I don't keep parsley in the house. Bunches wither and blacken before I can use them up. Freezing only creates a sodden mess.

The original recipe takes two days and three pages of exposition. We decided to make it, let it cool, then have it for dinner the next day--i.e.--tonight.

So while H-man chopped one onion, two being beyond his tolerance, I trimmed the meat of all visible fat, washed and dried it, dredged it in flour, paprika, salt, and pepper, and proceeded to brown it in my trusty Le Creuset braiser.

Once the meat was browned, I pulled it out and added the onion, tomato, and garlic to the pot, letting the ingredients, as Fergus Henderson says, get to know each other. Hockeyman took it upon himself to interpret the instructions for the lemons literally. He zested one, then meticulously peeled and sectioned the fruit. He is far more patient with such things than I. His cuts are always neater, his garlic microscopically minced. That's cooking with an engineer for you.

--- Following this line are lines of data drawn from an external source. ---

(* ===== verification/PathsSpec.v ===== *)
(** * Directory trees as maps from paths (storage/npkfs/paths.rs)

    What a root's address denotes: a map from paths to what is there.  Reading a
    tree, descending and rebuilding the ancestors of a changed directory, proved
    against that map. *)

From S2P Require Import Prelude Bytes Format Object ObjectSpec BlockStore ObjectStore Paths.

(** ** The view *)
Inductive Stat :=
  | SFile (h : addr) (size mtime flags : Z)
  | SDir (mtime flags : Z).

Definition stat_of (e : TreeEntry) : Stat :=
  match t_kind e with
  | File => SFile (t_hash e) (t_size e) (t_mtime e) (t_flags e)
  | Dir => SDir (t_mtime e) (t_flags e)
  end.

Notation name := (list byte).
Notation path := (list (list byte)).

(** The rest of [p] after [pre]. *)
Fixpoint strip (pre p : path) : option path :=
  match pre, p with
  | [], _ => Some p
  | a :: pre, b :: p => if bool_decide (a = b) then strip pre p else None
  | _ :: _, [] => None
  end.

Lemma strip_Some pre p q : strip pre p = Some q ↔ p = pre ++ q.
Proof.
  revert p; induction pre as [|a pre IH]; intros p; simpl; [naive_solver|].
  destruct p as [|b p]; [naive_solver|]. case_bool_decide as E; [|naive_solver]. subst. rewrite IH. naive_solver.
Qed.
Lemma strip_app pre q : strip pre (pre ++ q) = Some q.
Proof. by apply strip_Some. Qed.
Lemma strip_self p : strip p p = Some [].
Proof. apply strip_Some. by rewrite app_nil_r. Qed.
Lemma strip_snoc pre n p :
  strip (pre ++ [n]) p = match strip pre p with Some (x :: q) => if bool_decide (n = x) then Some q else None | _ => None end.
Proof.
  revert p; induction pre as [|a pre IH]; intros [|b p]; simpl; try done. by case_bool_decide.
Qed.

Definition valid (n : name) : Prop := validate_name n = Ok tt.

Section view.
Context {CD : Codec}.
Implicit Types (m : gmap addr (list byte)) (e : TreeEntry) (es : list TreeEntry) (p q : path).

Definition tree_at m (h : addr) : option (list TreeEntry) :=
  if bool_decide (h = EMPTY_ROOT) then Some []
  else b ← m !! h; match from_bytes b with Some (Tree es) => Some es | _ => None end.

Fixpoint look m es p : option Stat :=
  match p with
  | [] => Some (SDir 0 0)
  | n :: p =>
      e ← find_entry n es;
      match p with
      | [] => Some (stat_of e)
      | _ => match t_kind e with File => None | Dir => es' ← tree_at m (t_hash e); look m es' p end
      end
  end.
(** What is at [p] under the root [h]. *)
Definition fsview m (h : addr) p : option Stat := es ← tree_at m h; look m es p.

(** What is at [q] below an entry. *)
Definition entry_view m e q : option Stat :=
  match q with
  | [] => Some (stat_of e)
  | _ => match t_kind e with File => None | Dir => fsview m (t_hash e) q end
  end.

Lemma look_cons m es n p : look m es (n :: p) = e ← find_entry n es; entry_view m e p.
Proof. done. Qed.

(** The object at [h] is the blob [d]. *)
Definition blob_at m (h : addr) (d : list byte) : Prop :=
  zlen d < 2 ^ 35 ∧ ∃ b, m !! h = Some b ∧ to_allocvec (Blob d) = Some b.
(** The file whose object is at [h] holds [d]: a blob, or a manifest of blobs. *)
Definition file_content m (h : addr) (d : list byte) : Prop :=
  blob_at m h d ∨
  ∃ b hs ds, m !! h = Some b ∧ to_allocvec (Chunked (zlen d) hs) = Some b ∧ d = concat ds ∧
    Forall2 (λ d h, blob_at m h d) ds hs.
(** The flags call a single blob. *)
Definition known_blob (flags : Z) : bool := negb (Z.land flags FLAG_BLOB =? 0) && (Z.land flags FLAG_CHUNKED =? 0).
(** A file's entry: its content is there, of that size and of the shape its flags
    say. *)
Definition file_ok m e : Prop :=
  ∃ d, file_content m (t_hash e) d ∧ t_size e = zlen d ∧ (known_blob (t_flags e) = true → blob_at m (t_hash e) d).

(** A directory's entries before they are sorted, and as stored: names valid and
    different, files whole, and an entry for a directory holds what its subtree adds
    up to. *)
Inductive wf m : list TreeEntry → Prop :=
  | wf_intro es :
      StronglySorted name_le es → NoDup (t_name <$> es) →
      (∀ e, e ∈ es → valid (t_name e) ∧ fits 64 (t_size e)) →
      (∀ e, e ∈ es → t_kind e = File → file_ok m e) →
      (∀ e, e ∈ es → t_kind e = Dir → ∃ es', tree_at m (t_hash e) = Some es' ∧ t_size e = sum_sizes es') →
      (∀ e es', e ∈ es → t_kind e = Dir → tree_at m (t_hash e) = Some es' → wf m es') →
      wf m es.

Definition entry_ok m e : Prop :=
  valid (t_name e) ∧ fits 64 (t_size e) ∧
  (t_kind e = Dir → ∃ es, tree_at m (t_hash e) = Some es ∧ t_size e = sum_sizes es ∧ wf m es) ∧
  (t_kind e = File → file_ok m e).
Definition draft m es : Prop := NoDup (t_name <$> es) ∧ Forall (entry_ok m) es.
Definition root_ok m (h : addr) : Prop := ∃ es, tree_at m h = Some es ∧ wf m es.

Lemma wf_draft m es : wf m es ↔ StronglySorted name_le es ∧ draft m es.
Proof.
  split.
  - intros [es' Hs Hn Hv Hf Hd Hw]. split; [done|]. split; [done|]. apply Forall_forall. intros e He.
    destruct (Hv e He). split; [done|]. split; [done|]. split; [|by apply Hf].
    intros Hk. destruct (Hd e He Hk) as (es0 & ? & ?). eauto 10.
  - intros [Hs [Hn He]]. rewrite Forall_forall in He. constructor; [done|done| | | |].
    + intros e (? & ? & _)%He. done.
    + intros e (_ & _ & _ & Hf)%He. done.
    + intros e (_ & _ & Hk & _)%He Hd. destruct (Hk Hd) as (es' & ? & ? & _). eauto.
    + intros e es' (_ & _ & Hk & _)%He Hd Ht. destruct (Hk Hd) as (es'' & ? & ? & ?). by simplify_eq.
Qed.

(** ** Finding an entry *)
Lemma find_entry_Some n es e : find_entry n es = Some e → e ∈ es ∧ t_name e = n.
Proof.
  intros [H1 H2]%List.find_some. split; [by apply list_elem_of_In|]. by apply bool_decide_eq_true in H2.
Qed.
Lemma find_entry_None n es : find_entry n es = None ↔ n ∉ t_name <$> es.
Proof.
  split.
  - intros H [e [-> He]]%list_elem_of_fmap. apply list_elem_of_In in He.
    pose proof (List.find_none _ _ H e He) as E. by apply bool_decide_eq_false in E.
  - intros H. destruct (find_entry n es) as [e|] eqn:E; [|done]. apply find_entry_Some in E as [? <-].
    destruct H. by apply list_elem_of_fmap_2.
Qed.
Lemma find_entry_in n es e : NoDup (t_name <$> es) → e ∈ es → t_name e = n → find_entry n es = Some e.
Proof.
  intros Hnd He Hn. destruct (find_entry n es) as [e'|] eqn:E.
  - apply find_entry_Some in E as [He' Hn']. f_equal. clear -Hnd He He' Hn Hn'.
    induction es as [|x es IH]; [by apply elem_of_nil in He|].
    simpl in Hnd. apply NoDup_cons in Hnd as [Hx Hnd].
    apply elem_of_cons in He as [->|He]; apply elem_of_cons in He' as [->|He']; [done| | |by auto].
    + destruct Hx. rewrite Hn, <- Hn'. by apply list_elem_of_fmap_2.
    + destruct Hx. rewrite Hn', <- Hn. by apply list_elem_of_fmap_2.
  - apply find_entry_None in E. destruct E. rewrite <- Hn. by apply list_elem_of_fmap_2.
Qed.
Lemma find_entry_perm n l k : NoDup (t_name <$> l) → l ≡ₚ k → find_entry n l = find_entry n k.
Proof.
  intros Hnd Hp. destruct (find_entry n l) as [e|] eqn:E.
  - apply find_entry_Some in E as [He Hn]. symmetry. apply find_entry_in; [by rewrite <- Hp|by rewrite <- Hp|done].
  - symmetry. apply find_entry_None. apply find_entry_None in E. by rewrite <- Hp.
Qed.
Lemma look_perm m l k p : NoDup (t_name <$> l) → l ≡ₚ k → look m l p = look m k p.
Proof.
  intros Hnd Hp. destruct p as [|n p]; [done|]. rewrite !look_cons. by rewrite (find_entry_perm n l k).
Qed.

(** ** More objects *)
Lemma tree_at_mono m m' h es : m ⊆ m' → tree_at m h = Some es → tree_at m' h = Some es.
Proof.
  intros Hm. unfold tree_at. case_bool_decide; [done|].
  intros (b & Hb & He)%bind_Some. apply bind_Some. exists b. split; [|done]. by eapply lookup_weaken.
Qed.
Lemma blob_at_mono m m' h d : m ⊆ m' → blob_at m h d → blob_at m' h d.
Proof. intros Hm (Hz & b & Hb & Hd). split; [done|]. exists b. split; [|done]. by eapply lookup_weaken. Qed.
Lemma file_content_mono m m' h d : m ⊆ m' → file_content m h d → file_content m' h d.
Proof.
  intros Hm [Hb|(b & hs & ds & Hb & He & -> & Hf)]; [left; by eapply blob_at_mono|right].
  exists b, hs, ds. split; [by eapply lookup_weaken|]. split; [done|]. split; [done|].
  eapply Forall2_impl; [done|]. intros x y. by apply blob_at_mono.
Qed.
Lemma file_ok_mono m m' e : m ⊆ m' → file_ok m e → file_ok m' e.
Proof.
  intros Hm (d & Hc & Hs & Hb). exists d. split; [by eapply file_content_mono|]. split; [done|].
  intros Hk. eapply blob_at_mono; [done|by apply Hb].
Qed.
Lemma wf_mono m m' es : m ⊆ m' → wf m es → wf m' es.
Proof.
  intros Hm. induction 1 as [es Hs Hn Hv Hf Hd Hw IH]. constructor; [done|done|done| | |].
  - intros e He Hk. eapply file_ok_mono; [done|by apply Hf].
  - intros e He Hk. destruct (Hd e He Hk) as (es' & Ht & ?). exists es'. split; [|done]. by eapply tree_at_mono.
  - intros e es' He Hk Ht. destruct (Hd e He Hk) as (es'' & Ht' & _).
    pose proof (tree_at_mono _ _ _ _ Hm Ht') as E. rewrite E in Ht. simplify_eq. by eapply IH.
Qed.
Lemma entry_ok_mono m m' e : m ⊆ m' → entry_ok m e → entry_ok m' e.
Proof.
  intros Hm (? & ? & Hd & Hf). split; [done|]. split; [done|]. split.
  - intros Hk. destruct (Hd Hk) as (es & ? & ? & ?).
    exists es. split; [by eapply tree_at_mono|]. split; [done|]. by eapply wf_mono.
  - intros Hk. eapply file_ok_mono; [done|by apply Hf].
Qed.
Lemma draft_mono m m' es : m ⊆ m' → draft m es → draft m' es.
Proof. intros Hm [? He]. split; [done|]. eapply Forall_impl; [done|]. intros e. by apply entry_ok_mono. Qed.
Lemma root_ok_mono m m' h : m ⊆ m' → root_ok m h → root_ok m' h.
Proof. intros Hm (es & ? & ?). exists es. split; [by eapply tree_at_mono|by eapply wf_mono]. Qed.

Lemma look_mono m m' es p : m ⊆ m' → draft m es → look m' es p = look m es p.
Proof.
  intros Hm. revert es; induction p as [|n p IH]; intros es [Hn He]; [done|].
  cbn [look]. destruct (find_entry n es) as [e|] eqn:E; [|done]. cbn [mbind option_bind].
  destruct p as [|n' p]; [done|]. destruct (t_kind e) eqn:Hk; [done|].
  apply find_entry_Some in E as [Hin _]. rewrite Forall_forall in He.
  destruct (He e Hin) as (_ & _ & Hd & _). destruct (Hd Hk) as (es' & Ht & _ & Hw).
  rewrite Ht, (tree_at_mono _ _ _ _ Hm Ht). apply IH. by apply wf_draft in Hw as [_ ?].
Qed.
(** An old root shows what it showed. *)
Lemma fsview_mono m m' h p : m ⊆ m' → root_ok m h → fsview m' h p = fsview m h p.
Proof.
  intros Hm (es & Ht & Hw). unfold fsview. rewrite Ht, (tree_at_mono _ _ _ _ Hm Ht).
  apply look_mono; [done|]. by apply wf_draft in Hw as [_ ?].
Qed.
Lemma entry_view_mono m m' e q : m ⊆ m' → entry_ok m e → entry_view m' e q = entry_view m e q.
Proof.
  intros Hm (_ & _ & Hd & _). unfold entry_view. destruct q; [done|]. destruct (t_kind e); [done|].
  destruct (Hd eq_refl) as (es & ? & _ & ?). apply fsview_mono; [done|]. by exists es.
Qed.

(** ** Sizes *)
Lemma sum_sizes_acc es acc :
  0 ≤ acc → Forall (λ e, 0 ≤ t_size e) es →
  fold_left (λ acc e, sat_add 64 acc (t_size e)) es acc =
    match es with [] => acc | _ => Z.min (2 ^ 64 - 1) (acc + foldr (λ e, Z.add (t_size e)) 0 es) end.
Proof.
  assert (Hpos : ∀ es, Forall (λ e, 0 ≤ t_size e) es → 0 ≤ foldr (λ e, Z.add (t_size e)) 0 es).
  { clear. induction 1; simpl; lia. }
  revert acc; induction es as [|e es IH]; intros acc Ha Hf; [done|]. cbn [fold_left foldr].
  apply Forall_cons in Hf as [He Hf]. specialize (Hpos es Hf). rewrite IH; [|unfold sat_add; lia|done].
  unfold sat_add. destruct es; [simpl; lia|]. lia.
Qed.
Lemma sum_sizes_perm l k : Forall (λ e, 0 ≤ t_size e) l → l ≡ₚ k → sum_sizes l = sum_sizes k.
Proof.
  intros Hl Hp. assert (Hk : Forall (λ e, 0 ≤ t_size e) k) by (by rewrite <- Hp).
  unfold sum_sizes. rewrite !sum_sizes_acc by done.
  destruct l as [|a l]; [by apply Permutation_nil_l in Hp as <-|].
  destruct k as [|b k]; [by apply Permutation_nil_r in Hp|]. do 2 f_equal.
  clear Hl Hk. induction Hp; simpl in *; lia.
Qed.
Lemma sum_sizes_fits l : Forall (λ e, 0 ≤ t_size e) l → fits 64 (sum_sizes l).
Proof.
  intros Hl. unfold sum_sizes. rewrite sum_sizes_acc by done. unfold fits.
  assert (0 ≤ foldr (λ e, Z.add (t_size e)) 0 l) by (induction Hl; simpl; lia).
  destruct l; lia.
Qed.
Lemma draft_sizes m es : draft m es → Forall (λ e, 0 ≤ t_size e) es.
Proof. intros [_ H]. eapply Forall_impl; [done|]. intros e (_ & Hf & _). apply Hf. Qed.
End view.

Added the wine. Let it boil down. Added the chicken broth. Let that boil down. Put the meat back into the pot, shook the lemon zest over all, slid it into a 325 degree oven for three hours, at which point I could shred it with a fork. I gave Hockeyman a taste. He said it was good but dry. Having just performed a major brace flossing, I wasn't about to sully my expensive dental work. I let the whole thing cool. Made room in my fridge (Which I must clean. Must. Add to the list of what my father used to call "winter projects."), and waited until today.

After running too many errands, I got home and pulled the meat from the fridge. I did my best to get the layer of congealed fat off the top, added black olives and Hockeyman's lemon wedges, and slid it into the oven to warm.

It was excellent, mild-tasting, lean. A day in the fridge helped redistribute the moisture; the meat wasn't a bit dry. The onions and canned tomato had cooked into a tasty sauce, which H-man picked apart in a fruitless effort to avoid the onion. The roast contained one large bone, which appeared to be a hip/femur. So it was either a small leg of lamb or a shoulder roast. I saved the bone for broth, which I'll use when the bag labeled "stew meat" comes out of the freezer.

Incidentally, Kitty loved it. I think he was a dog in another life.

Stevens, Molly. All About Braising: The Art of Uncomplicated Cooking. New York: Norton, 2004. 407-09.